Duck Wontons in Chili Oil

Attention waterfowlers- this is the recipe for you! These duck wontons are always a hit my house. I always recommend these to people who say they don’t like duck- this recipe will change your mind. They’re packed full of flavor and when you pour the chili oil based sauce over top- they’re to die for! To make the chili oil, all you have to do is mix the ingredients listed below in a bowl. You don’t even have to heat it up. The hot wonton will do the job for you.

To make this recipe, you will first need to take your duck breasts and finely dice them. The smaller the better. Then the duck breasts will get mixed with green onions and cabbage then add flavors of garlic, fresh ginger, honey and soy.

Wrapping up the wontons might seem intimidating at first, but after you wrap a couple you’ll be a pro in no time. It’s very important to not overfill the wontons. Doing this will cause the delicate dough to burst. I usually aim for about one tablespoon of filling per wonton. It seems to be the perfect ratio!

Cooking the wontons doesn’t take long at all. You’ll know they’re done when they float- which takes less than 5 minutes. Once they’re done, simply serve with the chili oil poured over top. For a side, a green vegetable seems to work best. Asparagus is my favorite, but broccoli works great too!

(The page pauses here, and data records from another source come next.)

(** C9, as the code has it.  A generator passed by the caller is the only
    source of randomness of the call: the outcome is the core run on that
    generator's state, no generator is created, and every other generator
    keeps its state.  When the caller passes none, the stress tester does
    proceed: it creates a generator of its own, seeded with the constant 42,
    and runs exactly as if that generator had been passed; the generators
    that existed before keep their state.  No process-wide generator is
    involved either way. *)
Theorem stress_test_random_source
    (w : world) (test_df : loc) (df : DataFrame)
    (label_column : string) (numeric_columns : list string) (text_column : string)
    (baseline_accuracy epsilon : F64.t) (trigger_phrase : string) :
  frames w !! test_df = Some df ->
  (forall rng g,
      generators w !! rng = Some g ->
      fst (run_adversarial_stress_test test_df label_column numeric_columns text_column
             baseline_accuracy epsilon trigger_phrase (Some rng) w)
      = fst (stress_core df label_column numeric_columns text_column
               baseline_accuracy epsilon trigger_phrase (mkLocal df g))
      /\ dom (generators
                (snd (run_adversarial_stress_test test_df label_column numeric_columns
                        text_column baseline_accuracy epsilon trigger_phrase (Some rng) w)))
         = dom (generators w)
      /\ forall other, other <> rng ->
           generators
             (snd (run_adversarial_stress_test test_df label_column numeric_columns
                     text_column baseline_accuracy epsilon trigger_phrase (Some rng) w))
             !! other
           = generators w !! other)
  /\ run_adversarial_stress_test test_df label_column numeric_columns text_column
       baseline_accuracy epsilon trigger_phrase None w
     = run_adversarial_stress_test test_df label_column numeric_columns text_column
         baseline_accuracy epsilon trigger_phrase (Some (fresh (dom (generators w))))
         (mkWorld (frames w)
            (<[fresh (dom (generators w)) := default_rng 42]> (generators w)))
  /\ fst (run_adversarial_stress_test test_df label_column numeric_columns text_column
            baseline_accuracy epsilon trigger_phrase None w)
     = fst (stress_core df label_column numeric_columns text_column
              baseline_accuracy epsilon trigger_phrase (mkLocal df (default_rng 42)))
  /\ dom (generators
            (snd (run_adversarial_stress_test test_df label_column numeric_columns
                    text_column baseline_accuracy epsilon trigger_phrase None w)))
     = {[fresh (dom (generators w))]} ∪ dom (generators w)
  /\ forall other, is_Some (generators w !! other) ->
       generators
         (snd (run_adversarial_stress_test test_df label_column numeric_columns
                 text_column baseline_accuracy epsilon trigger_phrase None w))
         !! other
       = generators w !! other.
Proof.
  intros Hdf. split; [|split; [|split; [|split]]].
  - intros rng g Hg. rewrite (run_with_generator w test_df rng df g) by assumption.
    split; [reflexivity|]. unfold embed. cbn [snd generators]. split.
    + apply dom_insert_lookup_L. by rewrite Hg.
    + intros other Hother. by apply lookup_insert_ne.
  - apply run_without_generator.
  - rewrite run_without_generator.
    rewrite (run_with_generator _ test_df _ df (default_rng 42));
      [reflexivity|exact Hdf|cbn [generators]; apply lookup_insert_eq].
  - rewrite run_without_generator.
    rewrite (run_with_generator _ test_df _ df (default_rng 42));
      [|exact Hdf|cbn [generators]; apply lookup_insert_eq].
    unfold embed. cbn [snd generators]. rewrite insert_insert_eq. apply dom_insert_L.
  - intros other Hother. rewrite run_without_generator.
    rewrite (run_with_generator _ test_df _ df (default_rng 42));
      [|exact Hdf|cbn [generators]; apply lookup_insert_eq].
    unfold embed. cbn [snd generators]. rewrite insert_insert_eq.
    apply lookup_insert_ne. intros E.
    apply (is_fresh (dom (generators w))). rewrite E. by apply elem_of_dom.
Qed.
(** * ShuttleAutomation.h: the parameter-shuttling engine [CapturedParameters]

    A shallow embedding of the class template [CapturedParameters] of
    [src/ShuttleAutomation.h] and the properties of its four operations
    Reset, Visit, Get and Set.

    The template is instantiated with an effect type and a pack of parameter
    descriptors.  Here the pack is a list of descriptors, the parameter
    structure is a finite map from member names to values, and the code's
    collaborators (the store of class CommandParameters, the visitor of class
    SettingsVisitor, the post-set function) are interfaces the engine is
    generic in. *)

From Stdlib Require Import ZArith Ascii.
From Stdlib Require Import Floats.SpecFloat.
From stdpp Require Import gmap strings list fin_maps pretty.

Set Default Proof Using "Type".

(** ** Values *)

(** The value types the descriptors are declared with: bool, int, size_t,
    float, double and wxString. *)
Inductive Kind := KBool | KInt | KSize | KFloat | KDouble | KString.

(** A value of one of these types.  An int is a Z in [-2^31, 2^31), a size_t a
    Z in [0, 2^64); a float or a double is a binary floating-point number. *)
Inductive Value :=
| VBool (b : bool)
| VInt (n : Z)
| VSize (n : Z)
| VFloat (x : spec_float)
| VDouble (x : spec_float)
| VString (s : string).

Definition kind_of (v : Value) : Kind :=
  match v with
  | VBool _ => KBool
  | VInt _ => KInt
  | VSize _ => KSize
  | VFloat _ => KFloat
  | VDouble _ => KDouble
  | VString _ => KString
  end.

#[global] Instance Kind_eq_dec : EqDecision Kind.
Proof. solve_decision. Defined.

#[global] Instance spec_float_eq_dec : EqDecision spec_float.
Proof. solve_decision. Defined.

#[global] Instance Value_eq_dec : EqDecision Value.
Proof. solve_decision. Defined.

#[global] Instance Value_inhabited : Inhabited Value := populate (VInt 0).

(** C++'s conversion of a value to another type: the implicit conversion of an
    assignment and the explicit [static_cast].  What it computes between two
    different types is the language's business, not this file's, so the
    engine takes it as an interface. *)
Class Conversions := convert : Kind -> Value -> Value.

(** No conversion happens when the value already has the target type. *)
Definition static_cast `{Conversions} (k : Kind) (v : Value) : Value :=
  if decide (kind_of v = k) then v else convert k v.
Lemma combine_slice_to {A B : Type} (m : option Z) (a : list A) (b : list B) :
  length a = length b ->
  combine (slice_to m a) (slice_to m b) = slice_to m (combine a b).
Proof.
  intro E. destruct m as [m|]; [|reflexivity]. simpl.
  rewrite length_combine, <- E, Nat.min_id.
  destruct (m <? 0)%Z; symmetry; apply combine_firstn.
Qed.

Lemma length_take {A : Type} (d : A) a idx : length (take d a idx) = length idx.
Proof. apply length_map. Qed.

Lemma load_tempo_stages values split_value sort norm_strengths max_len w :
  load_tempo values split_value sort norm_strengths max_len w =
  if max_len_invalid max_len
  then (Raise (ValueError "`max_len` must be greater or equal to 1"), w)
  else
    match load_values values w with
    | (Raise e, w1) => (Raise e, w1)
    | (Ok vals, w1) =>
        let tempi := tempi_of split_value vals in
        let given := strengths_of split_value vals in
        if completes tempi given && has_negative (completed tempi given)
        then (Raise (AssertionError "strengths must be positive"), w1)
        else
          if negb (length tempi =? length (final_strengths norm_strengths tempi given))%nat
          then (Raise (AssertionError "tempi and strengths must have same length"), w1)
          else
            (Ok (slice_to max_len
                   (ordered_rows sort tempi
                      (final_strengths norm_strengths tempi given))), w1)
    end.
Proof.
  unfold load_tempo, max_len_invalid.
  destruct (match max_len with Some m => (m <? 1)%Z | None => false end);
    [reflexivity|].
  unfold bind at 1.
  destruct (load_values values w) as [[vals|e] w1]; [|reflexivity].
  cbv zeta. fold (tempi_of split_value vals) (strengths_of split_value vals).
  set (tempi := tempi_of split_value vals).
  set (given := strengths_of split_value vals).
  unfold bind, final_strengths, completed, completes, has_negative.
  assert (K : forall strengths : list npfloat,
    (if negb (length tempi =? length strengths)%nat
     then raise (AssertionError "tempi and strengths must have same length")
     else ret (combine
                 (slice_to max_len
                    (fst (if sort
                          then (take NaN tempi (argsort (map fopp strengths)),
                                take NaN strengths (argsort (map fopp strengths)))
                          else (tempi, strengths))))
                 (slice_to max_len
                    (snd (if sort
                          then (take NaN tempi (argsort (map fopp strengths)),
                                take NaN strengths (argsort (map fopp strengths)))
                          else (tempi, strengths)))))) w1 =
    (if negb (length tempi =? length strengths)%nat
     then (Raise (AssertionError "tempi and strengths must have same length"), w1)
     else (Ok (slice_to max_len (ordered_rows sort tempi strengths)), w1))).
  { intro strengths.
    destruct (length tempi =? length strengths)%nat eqn:E; cbn [negb];
      [|reflexivity].
    apply Nat.eqb_eq in E. unfold ret, ordered_rows.
    destruct sort; cbn [fst snd].
    - rewrite combine_slice_to
        by (unfold take; rewrite !length_map; reflexivity).
      reflexivity.
    - rewrite combine_slice_to by exact E. reflexivity. }
  destruct (Z.of_nat (length tempi) - Z.of_nat (length given) =? 1)%Z;
    cbn [andb].
  - destruct (existsb _ _); [reflexivity|]. unfold ret at 1. apply K.
  - unfold ret at 1. apply K.
Qed.

End LoadTempoFacts.

(* ------------------------------------------------------------------ *)
(** ** Sorting the rows by strength *)

Section OrderedRows.
(** What resolution hands to dispatch (identifier resolution, modes (a)
    and (b)): with a file path, the lines of the file with the whitespace
    at both ends removed; without one, the explicit list. *)
Inductive Resolved (w : World) (sample_list : option (list string))
  : option string → list string → Prop :=
| Resolved_file path text :
    path ≠ "" → file_text w path = Ok text →
    Resolved w sample_list (Some path) (Py.strip <$> Py.readlines text)
| Resolved_list file batch :
    Py.truthy file = false → sample_list = Some batch →
    Resolved w sample_list file batch.


(** The identifiers submitted to the pool, request by request. *)
Definition submitted_ids (tr : list event) : list (list string) :=
  (λ req : Z * list Task, task_sample_id <$> req.2) <$> pool_requests tr.

(** The worker counts requested from the pool. *)
Definition requested_workers (tr : list event) : list Z :=
  (λ req : Z * list Task, req.1) <$> pool_requests tr.

(** A sample key the translation service resolves to a run accession. *)
Definition translatable (w : World) (gsm : string) : Prop :=
  ∃ srr, (gsm_to_srr gsm w).2 = Ok srr.

(** The three ways into the orchestration. *)
Inductive entry : Type :=
| Call_download_fastq_parallel (out_dir : option string)
    (sample_list : option (list string)) (download_methods : string)
    (processes : Z) (file : option string) (use_max_processes : bool)
| Call_download_GEO_dataset (GEO_id : string) (out_dir : option string)
    (download_methods : string) (processes : Z) (use_max_processes : bool)
| Call_main (argv : Cli.cmdline).

Definition run_entry (c : entry) : IO unit :=
  match c with
  | Call_download_fastq_parallel out_dir sample_list download_methods processes
      file use_max_processes =>
      download_fastq_parallel out_dir sample_list download_methods processes
        file use_max_processes
  | Call_download_GEO_dataset GEO_id out_dir download_methods processes
      use_max_processes =>
      download_GEO_dataset GEO_id out_dir download_methods processes
        use_max_processes
  | Call_main argv => Cli.main argv
  end.

(** Resolution failures: a path that cannot be opened, a dataset the
    metadata lookup refuses, a sample key the translation refuses (the
    first such key, the ones before it being translated). *)
Inductive resolution_fails (w : World) : entry → exn → Prop :=
| bad_file_path out_dir sample_list download_methods processes path
    use_max_processes e :
    path ≠ "" → file_text w path = Err e →
    resolution_fails w
      (Call_download_fastq_parallel out_dir sample_list download_methods
         processes (Some path) use_max_processes) e
| bad_file_path_main argv args path e :
    Cli.parse_args argv = Ok args → Cli.ns_input_file args = Some path →
    path ≠ "" → file_text w path = Err e →
    resolution_fails w (Call_main argv) e
| lookup_error GEO_id out_dir download_methods processes use_max_processes e :
    get_GEO w GEO_id = Err e →
    resolution_fails w
      (Call_download_GEO_dataset GEO_id out_dir download_methods processes
         use_max_processes) e
| translation_error GEO_id out_dir download_methods processes
    use_max_processes gse translated gsm rest e :
    get_GEO w GEO_id = Ok gse →
    (gsms gse).*1 = translated ++ gsm :: rest →
    Forall (translatable w) translated →
    (gsm_to_srr gsm w).2 = Err e →
    resolution_fails w
      (Call_download_GEO_dataset GEO_id out_dir download_methods processes
         use_max_processes) e.

(** ** A concrete world for examples *)

(** The length of a command in bytes, encoded in UTF-8. *)
Fixpoint utf8_length (s : string) : N :=
  match s with
  | EmptyString => 0
  | String c s' => ((if N_of_ascii c <? 128 then 1 else 2) + utf8_length s')%N
  end.

(** Linux refuses an argument of 128 KiB or more, its NUL included. *)
Definition linux_launch_error (cmd : string) : option exn :=
  if (131071 <? utf8_length cmd)%N
  then Some (OSError "[Errno 7] Argument list too long: '/bin/sh'")
  else None.

Module Demo.

Definition line (s : string) : string := s +:+ String Py.LF "".

(** Four lines: a plain one, one with whitespace at both ends, a blank
    one, and a last one without newline. *)
Definition ids_txt : string :=
  line "SRR001" +:+ line " SRR002 " +:+ line "" +:+ "SRR004".

Definition table (srp srr : string) : DataFrame :=
  {| columns := ["study_accession"; "run_accession"];
     rows := [[srp; srr]] |}.
(** Servers are addressed by (host, port).  [milvus_conns] is pymilvus's
    process-wide table of connection aliases. *)
Record World := {
  redis_net : gmap (string * Z) (gmap string RedisIndex);
  milvus_net : gmap (string * Z) (gmap string MilvusCollection);
  milvus_conns : gmap string (string * Z);
  trace : list Event
}.

Definition emit (e : Event) (w : World) : World :=
  {| redis_net := redis_net w; milvus_net := milvus_net w;
     milvus_conns := milvus_conns w; trace := trace w ++ [e] |}.

Definition set_redis_net (r : gmap (string * Z) (gmap string RedisIndex))
    (w : World) : World :=
  {| redis_net := r; milvus_net := milvus_net w;
     milvus_conns := milvus_conns w; trace := trace w |}.

Definition set_milvus_net (m : gmap (string * Z) (gmap string MilvusCollection))
    (w : World) : World :=
  {| redis_net := redis_net w; milvus_net := m;
     milvus_conns := milvus_conns w; trace := trace w |}.

Definition set_milvus_conns (c : gmap string (string * Z)) (w : World) : World :=
  {| redis_net := redis_net w; milvus_net := milvus_net w;
     milvus_conns := c; trace := trace w |}.

(* ===================================================================== *)
(** ** The monad of Python statements                                      *)
(* ===================================================================== *)

Inductive Outcome (A : Type) :=
| Ok (a : A)
| Raise (e : Exn).
Arguments Ok {A} a.
Arguments Raise {A} e.

Definition Py (A : Type) : Type := World -> Outcome A * World.

Definition ret {A} (a : A) : Py A := fun w => (Ok a, w).

Definition raise {A} (c : ExnClass) (m : Msg) : Py A :=
  fun w => (Raise (mkExn c m), w).

Definition bind {A B} (m : Py A) (k : A -> Py B) : Py B :=
  fun w =>
    match m w with
    | (Ok a, w') => k a w'
    | (Raise e, w') => (Raise e, w')
    end.

Declare Scope py_scope.
Delimit Scope py_scope with py.
Notation "x <- m ;; k" := (bind m (fun x => k))
  (at level 20, m at level 99, k at level 200, only parsing) : py_scope.
Notation "m ;; k" := (bind m (fun _ => k))
  (at level 100, k at level 200, right associativity) : py_scope.

(** [try: body except C as e: handler e].  The handler runs in the world
    the body left behind. *)
Definition try_except {A} (body : Py A) (catches : ExnClass -> bool)
    (handler : Exn -> Py A) : Py A :=
  fun w =>
    match body w with
    | (Ok a, w') => (Ok a, w')
    | (Raise e, w') =>
        if catches (exn_class e) then handler e w' else (Raise e, w')
    end.

Definition tell (e : Event) : Py unit := fun w => (Ok tt, emit e w).

(** [logger.info(fmt, *args)] *)
Definition logger_info (fmt : string) (args : list string) : Py unit :=
  tell (EvLog fmt args).

(** [v[key]] for a [str] key, on the values of [PyVal]: none of them has
    entries under [str] keys, and each refuses in its own words. *)
Definition getitem_str (v : PyVal) (key : string) : Py string :=
  match v with
  | PyList _ => raise TypeError MsgListIndices
  | PyBytes _ => raise TypeError MsgByteIndices
  | PyInt _ => raise TypeError MsgNotSubscriptable
  end.

(** [{v[key] for v in vs}]: the elements are visited in order and the
    first exception ends the comprehension. *)
Fixpoint set_of_items (key : string) (vs : list PyVal) : Py (gset string) :=
  match vs with
  | [] => ret ∅
  | v :: rest =>
      (x <- getitem_str v key ;;
       s <- set_of_items key rest ;;
       ret ({[ x ]} ∪ s))%py
  end.

(* ===================================================================== *)
(** ** The Redis client                                                    *)
(* ===================================================================== *)

(** [Redis(host=..., port=..., decode_responses=False)] only records the
    address; no connection is made before the first command. *)
Record RedisClient := { r_host : string; r_port : Z }.

Definition Redis (host : string) (port : Z) : RedisClient :=
  {| r_host := host; r_port := port |}.

Definition redis_server (c : RedisClient) (w : World)
    : option (gmap string RedisIndex) :=
  redis_net w !! (r_host c, r_port c).

Definition refused {A} (c : RedisClient) : Py A :=
  raise ConnectionError (MsgConnectionRefused (r_host c) (r_port c)).

(** [redis.ping()] *)
Definition ping (c : RedisClient) : Py unit :=
  (tell (EvRedisPing (r_host c) (r_port c)) ;;
   fun w => match redis_server c w with
            | Some _ => ret tt w
            | None => refused c w
            end)%py.

(** [redis.ft(index).info()]: FT.INFO answers with an error for an unknown
    index name. *)
Definition ft_info (c : RedisClient) (index : string) : Py IndexInfo :=
  (tell (EvFtInfo index) ;;
   fun w => match redis_server c w with
            | None => refused c w
            | Some srv =>
                match srv !! index with
                | None => raise ResponseError (MsgUnknownIndexName index) w
                | Some ix =>
                    ret {| index_name := index;
                           attributes := map attr_info (ix_schema ix) |} w
                end
            end)%py.

(** [redis.ft(index).create_index(schema, definition=..., stopwords=...)]:
    FT.CREATE answers with an error when the index name is taken. *)
Definition ft_create_index (c : RedisClient) (index : string)
    (sch : list RedisField) (definition : IndexDefinition)
    (stopwords : list string) : Py unit :=
  (tell (EvFtCreateIndex index) ;;
   fun w => match redis_server c w with
            | None => refused c w
            | Some srv =>
                match srv !! index with
                | Some _ => raise ResponseError MsgIndexAlreadyExists w
                | None =>
                    let ix := {| ix_schema := sch; ix_definition := definition;
                                 ix_stopwords := stopwords |} in
                    (Ok tt,
                     set_redis_net
                       (<[(r_host c, r_port c) := <[index := ix]> srv]>
                          (redis_net w)) w)
                end
            end)%py.

(* ===================================================================== *)
(** ** [init_redis_schema]                                                 *)
(* ===================================================================== *)

Definition required_fields : gset string :=
  {[ "course_id"; "vector"; "access_count"; "last_accessed" ]}.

For more wild game recipes, be sure to click the video above and follow along on my instagram page. I share weekly videos of wild game recipes including deer, duck, goose, and more!


Duck Wontons in Chili Oil

I recommend this recipe to anyone who says they don’t like duck. It’s bursting with flavors and will definitely change your mind if you think you don’t. I made this recipe using mallard I shot in North Dakota. Those fat mallards sure are delicious!

  • Author: Jenn Homa
  • Prep Time: 25
  • Cook Time: 10
  • Total Time: 35 minutes


  • 1 pound duck meat, finely diced (skin removed)
  • 2 green onions, finely chopped (plus more for serving)
  • 1/2 cup shredded cabbage
  • 2 tablespoons reduced sodium soy sauce
  • 1 teaspoon fresh grated ginger
  • 1 teaspoon minced garlic
  • 1 teaspoon sesame oil
  • 1 teaspoon honey
  • Wonton Wrappers, plus water for sealing
  • 3 tablespoons

Chili Oil

  • 3/4 cup sesame oil
  • 3 tablespoons soy sauce
  • 2 tablespoons sesame seeds
  • 1 tablespoon fresh grated ginger
  • 1 tablespoon chili sauce
  • 1 tablespoon chili flakes, more or less to taste
  • 2 teaspoons minced garlic
  • 1 teaspoon paprika
  • 1 teaspoon honey


  1. In a large bowl, combine finely diced duck, chopped green onions, shredded cabbage, soy sauce, ginger, minced garlic, sesame oil, and honey. Mix until thoroughly combined.
  2.  Combine the ingredients for the Chili oil in a medium bowl and mix well. (Note: You do not need to heat up the Chili Oil but if you’d prefer to have it hot, set it on low prior to boiling the wontons)
  3. Lay wonton wrappers out on a flat surface. Place approximately one tablespoon of the duck mixture in the center of each wonton. One at a time, we the edges of each wonton wrapper, then bring the corners into the center and pinch together to form a wonton shape.
  4. Bring a large pot of water to a boil over high heat. Working in batches to avoid overcrowding, cook the wontons until they float to the surface about 3-4 minutes. Remove using a slotted spoon and drizzle with Chili oil sauce. Garnish with green onions. This recipe works great paired with asparagus.